Home for the Bewildered







The Home for the Bewildered out the back, finally finished, is now accepting "customers". A bevvy of carers and nurses has arrived, and the first residents are in. We watch developments with interest. The Management are saying that locals can get a guided tour of the building. The Angel B says she is going to get her dirtiest clompy boots on and tread some mud into their new furnishings, see how they like it! Go Angel!

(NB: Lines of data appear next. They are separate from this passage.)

(* ===== verification/Evaluation.v ===== *)
(** * The evaluation script [src/evaluation.py]

    The script builds the test [Dataset] on [data/Test] with extension
    [png], [AUTOTUNE] parallelism, evaluation mode and the target size
    [input_shape[:2]] (the default [random_seed=1] applies, so the
    global seed is set and the file list is shuffled), takes its
    processed pipeline, caches, batches by [batch_size = 128] and
    prefetches it, and then loads the saved model.  The model loader
    [tf.keras.models.load_model] is the class [LoadModel].  The theorem:
    whatever files the pipeline meets when it is iterated, every batch a
    [for] loop receives holds between 1 and 128 images, each with all its
    pixel values in [[0, 1]]. *)

From S2P Require Import Prelude FileSystem Image DecodeImage ProcessImage TfData Dataset.
Import FileSystem Image DecodeImage ProcessImage TfData Dataset.
From Stdlib Require Import QArith.
#[local] Close Scope Q_scope.

Module Evaluation.

Local Open Scope string_scope.

(** [tf.keras.models.load_model(path)]: a model object, or the error of
    a missing or unreadable file. *)
Class LoadModel : Type := {
  saved_model : Type;
  load_model : node → string → result saved_model;
}.

(** [input_shape = (224, 224, 3)]; [input_shape[:2]] is [input_shape.1]. *)
Definition input_shape : nat * nat * nat := (224, 224, 3).

(** [batch_size = 128]. *)
Definition batch_size : nat := 128.

Section Script.
Context `{TfShuffle} `{ImageCodecs} `{Resize} `{Augment} `{LoadModel}.

(** The script, lines 11-17: the values of [test_ds] and [m]. *)
Definition evaluation (fs : node)
    : pystate tf_random_state (dataset (list (image Q * list Q)) * saved_model) :=
  dataset_test ← Dataset___init__ fs "data/Test" "png" AUTOTUNE 1 false input_shape.1;
  let test_ds := get_ds dataset_test in
  test_ds ← ps_lift (ds_batch batch_size (ds_cache None test_ds));
  let test_ds := ds_prefetch AUTOTUNE test_ds in
  m ← ps_lift (load_model fs "./saved_models/TSL_MobileNetV2.h5");
  mret (test_ds, m).

End Script.

(** ** Theorems *)

Section Lemmas.
Context `{TfShuffle} `{ImageCodecs} `{Resize} `{Augment} `{LoadModel}.

(** What a successful run of the script built: the test pipeline is the
    processed pipeline of the test [Dataset], batched by 128. *)
Lemma evaluation_Ok fs st st' test_ds m :
  evaluation fs st = (st', Ok (test_ds, m)) →
  ∃ st1 d, Dataset___init__ fs "data/Test" "png" AUTOTUNE 1 false input_shape.1 st = (st1, Ok d) ∧
    ∀ fs', test_ds fs' = batch_results batch_size (get_ds d fs').
Proof.
  unfold evaluation. intros He. inv_pystate.
  eexists _, _. split; [exact Ha|]. intros fs'. reflexivity.
Qed.

End Lemmas.

Section Theorems.
Context `{TfShuffle} `{ImageCodecsLaws} `{ResizeLaws} `{Augment} `{LoadModel}.

(** C2: whatever files the test pipeline meets when it is iterated, every
    batch a [for] loop over it receives holds between 1 and [batch_size]
    (128) elements, and every image in it has all its pixel values in
    [[0, 1]]. *)
Theorem evaluation_batches fs st st' test_ds m fs' :
  evaluation fs st = (st', Ok (test_ds, m)) →
  Forall (λ b, 0 < length b ≤ batch_size ∧ Forall (λ x, img_forall unit_range x.1) b)
    (iterate (test_ds fs')).1.
Proof.
  intros (st1 & d & Hd & Ht)%evaluation_Ok. apply Forall_forall. intros b Hb.
  apply iterate_elem in Hb. rewrite Ht in Hb.
  apply (batch_go_elem (λ x, img_forall unit_range x.1) batch_size [] (get_ds d fs'));
    [done|simpl; unfold batch_size; lia|constructor| |done].
  intros [img v] Hx. by apply (Dataset_eval_range fs "data/Test" "png" AUTOTUNE 1 input_shape.1 st st1 d fs' img v).
Qed.

End Theorems.

Section Liveness.
Context `{TfShuffleLaws} `{ImageCodecs} `{Resize} `{Augment} `{LoadModel}.

(** C9: when every listed file can be read and decoded, a [for] loop over
    the test pipeline ends without an exception and receives every file's
    image: the batches hold [N] elements in all. *)
Theorem evaluation_delivers_all fs st st' test_ds m fs' :
  evaluation fs st = (st', Ok (test_ds, m)) →
  (∀ p labels, p ∈ glob fs (dataset_pattern "data/Test" "png") →
     is_ok (decode_image fs' p labels) = true) →
  (iterate (test_ds fs')).2 = None ∧
  length (concat (iterate (test_ds fs')).1) = length (glob fs (dataset_pattern "data/Test" "png")).
Proof.
  intros (st1 & d & Hd & Ht)%evaluation_Ok Hok. rewrite Ht.
  destruct (get_ds_files _ _ _ _ _ _ _ _ _ _ Hd) as (files & Hperm & Hds). rewrite Hds.
  edestruct (results_all_Ok ((λ p, decode_image fs' p (labels d) ≫= λ e,
      Ok (process_image e.1 e.2 input_shape.1 false)) <$> files)) as (xs & Hxs & Hlen);
    [|rewrite Hxs].
  { apply Forall_fmap, Forall_forall. intros p Hp. cbn.
    pose proof (Hok p (labels d) ltac:(by rewrite <-Hperm)) as Hp'.
    by destruct (decode_image fs' p (labels d)). }
  unfold batch_results. rewrite (batch_go_chunks _ [] xs), iterate_Ok by (done || unfold batch_size; simpl; lia).
  cbn [fst snd app]. rewrite chunks_concat by done. split; [done|].
  by rewrite Hlen, length_fmap, Hperm.
Qed.

(** C10: a [for] loop over the test pipeline ends after at most
    [⌈N / 128⌉] batches, [N] the number of files the glob lists, whatever
    the files hold when they are read. *)
Theorem evaluation_batch_count fs st st' test_ds m fs' :
  evaluation fs st = (st', Ok (test_ds, m)) →
  (length (iterate (test_ds fs')).1 ≤
    (length (glob fs (dataset_pattern "data/Test" "png")) + batch_size - 1) / batch_size)%nat.
Proof.
  intros (st1 & d & Hd & Ht)%evaluation_Ok. rewrite Ht.
  destruct (get_ds_files _ _ _ _ _ _ _ _ _ _ Hd) as (files & Hperm & Hds).
  rewrite <-(Permutation_length Hperm).
  pose proof (iterate_batch_length batch_size (get_ds d fs')) as Hb.
  rewrite Hds, length_fmap in Hb. rewrite Hds. apply Hb. unfold batch_size. lia.
Qed.

End Liveness.

(** ** A run on an example tree

    The tree of [FileSystem.example_fs] with the saved model added; the
    model loader reads the file's bytes. *)

Definition load_model_reference : LoadModel := {| saved_model := list byte; load_model := read_file |}.

Definition example_eval_fs : node :=
  Dir [("data", Dir [("Test", Dir example_root_entries)]);
       ("saved_models", Dir [("TSL_MobileNetV2.h5", File [x01])])].

Definition example_evaluation : tf_random_state * result (dataset (list (image Q * list Q)) * list byte) :=
  @evaluation shuffle_reference codecs_reference resize_reference augment_identity
    load_model_reference example_eval_fs tf_initial_state.

Definition example_test_ds : dataset (list (image Q * list Q)) :=
  match example_evaluation.2 with Ok (t, _) => t | Err _ => λ _, [] end.

Lemma evaluation_batches_witness :
  example_evaluation = (example_evaluation.1, Ok (example_test_ds, [x01])) ∧
  Forall (λ b, 0 < length b ≤ batch_size ∧ Forall (λ x, img_forall unit_range x.1) b)
    (iterate (example_test_ds example_eval_fs)).1.
Proof.
  split; [reflexivity|].
  apply (@evaluation_batches shuffle_reference codecs_reference _ resize_reference _
           augment_identity load_model_reference example_eval_fs tf_initial_state
           example_evaluation.1 example_test_ds [x01] example_eval_fs).
  reflexivity.
Defined.

Lemma evaluation_batch_count_witness :
  example_evaluation = (example_evaluation.1, Ok (example_test_ds, [x01])) ∧
  (length (iterate (example_test_ds example_eval_fs)).1 ≤
    (length (glob example_eval_fs (dataset_pattern "data/Test" "png")) + batch_size - 1) / batch_size)%nat.
Proof.
  split; [reflexivity|].
  apply (@evaluation_batch_count shuffle_reference _ codecs_reference resize_reference
           augment_identity load_model_reference example_eval_fs tf_initial_state
           example_evaluation.1 example_test_ds [x01] example_eval_fs).
  reflexivity.
Defined.

(** The same tree without the directory [cat/x.png], which cannot be read
    as a file: every listed file decodes. *)
Definition example_clean_fs : node :=
  Dir [("data", Dir [("Test", Dir
         [("dog", Dir [("b.png", File [x01; x02]); ("c.jpg", File [x03])]);
          ("cat", Dir [("a.png", File [x01]); ("sub", Dir [("d.png", File [x04])])]);
          ("README", File [x05])])]);
       ("saved_models", Dir [("TSL_MobileNetV2.h5", File [x01])])].

Definition example_clean_evaluation
    : tf_random_state * result (dataset (list (image Q * list Q)) * list byte) :=
  @evaluation shuffle_reference codecs_reference resize_reference augment_identity
    load_model_reference example_clean_fs tf_initial_state.

Definition example_clean_test_ds : dataset (list (image Q * list Q)) :=
  match example_clean_evaluation.2 with Ok (t, _) => t | Err _ => λ _, [] end.

Lemma evaluation_delivers_all_witness :
  example_clean_evaluation = (example_clean_evaluation.1, Ok (example_clean_test_ds, [x01])) ∧
  (iterate (example_clean_test_ds example_clean_fs)).2 = None ∧
  length (concat (iterate (example_clean_test_ds example_clean_fs)).1) =
    length (glob example_clean_fs (dataset_pattern "data/Test" "png")).
Proof.
  split; [reflexivity|].
  apply (@evaluation_delivers_all shuffle_reference _ codecs_reference resize_reference
           augment_identity load_model_reference example_clean_fs tf_initial_state
           example_clean_evaluation.1 example_clean_test_ds [x01] example_clean_fs);
    [reflexivity|].
  intros p labels Hp.
  change (glob example_clean_fs (dataset_pattern "data/Test" "png"))
    with ["data/Test/dog/b.png"; "data/Test/cat/a.png"] in Hp.
  repeat (apply elem_of_cons in Hp as [->|Hp]; [reflexivity|]). by apply elem_of_nil in Hp.
Defined.

End Evaluation.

Diamond is home. We met John this afternoon walking home to his own house, from having just delivered Di into the tender care of fiersome Stockton-on-Tees friend of the fambly, Joan (quake, tremble). House has to be kept really really really clean because Di's immune system is still under par, so there must be absolute minimum risk of infection. One gets the impression Joan is the one to do it! No Ragworth allowed yet, so he's still at his "hotel" and no little white furry dogs yet either. Good to have you home though Diamond!
As promised, some recent Cambria pics. First a view you'd never see unless you owned one probably and had it up in dry dock to scrape barnacles off the bottom. This is taken with a wide angle under the port bow. You can just see the aft end of one of the new inner planks. the pale grey paint is the only "original" wood preserved in the restoration - the very bottom boards, pickled in salty mud since at least 1970 and almost certainly well before. At some stage in the barge's 103 years the underside may have been "doubled" (covered with a new layer of planking over (outside) the old) but we have no way of knowing, and these boards may actually be truly original 1903 wood.
Next, again with the wide angle, is a nice shot of the framing under the port bow. Finally is one of the hold with Dad's colleague Richard wandering about for scale. Running along the top of the shot above the camera and out to the right ( port side, as we're looking aft from starb'd bow) are the 2 new, 90 foot long "marjin planks", which form the sides of the hold hatches, take the hatch coamings, and support the long-ways, short "carling" beams.
All good stuff. Meggie, meanwhile, has spent a day at the vets having her feet poked and prodded. Turned out she had no grass-dart (which had been a possibility) and a small pink growth on her pad (which has been there ages and is just part of being an old girl) which might have been causing pain was cut away and cauterised, and sent away for biopsy. So she's on anti-biotics and mild pain killers, and has to wear a lamp shade for a few days. Wonder what is the price of NOT taking her pic for my blog....... mmmm... perhaps I prefer to live long and be poor.
Deefer






1 comment:

Mr Silverwood said...

Please say Hi to Diamond from all over here.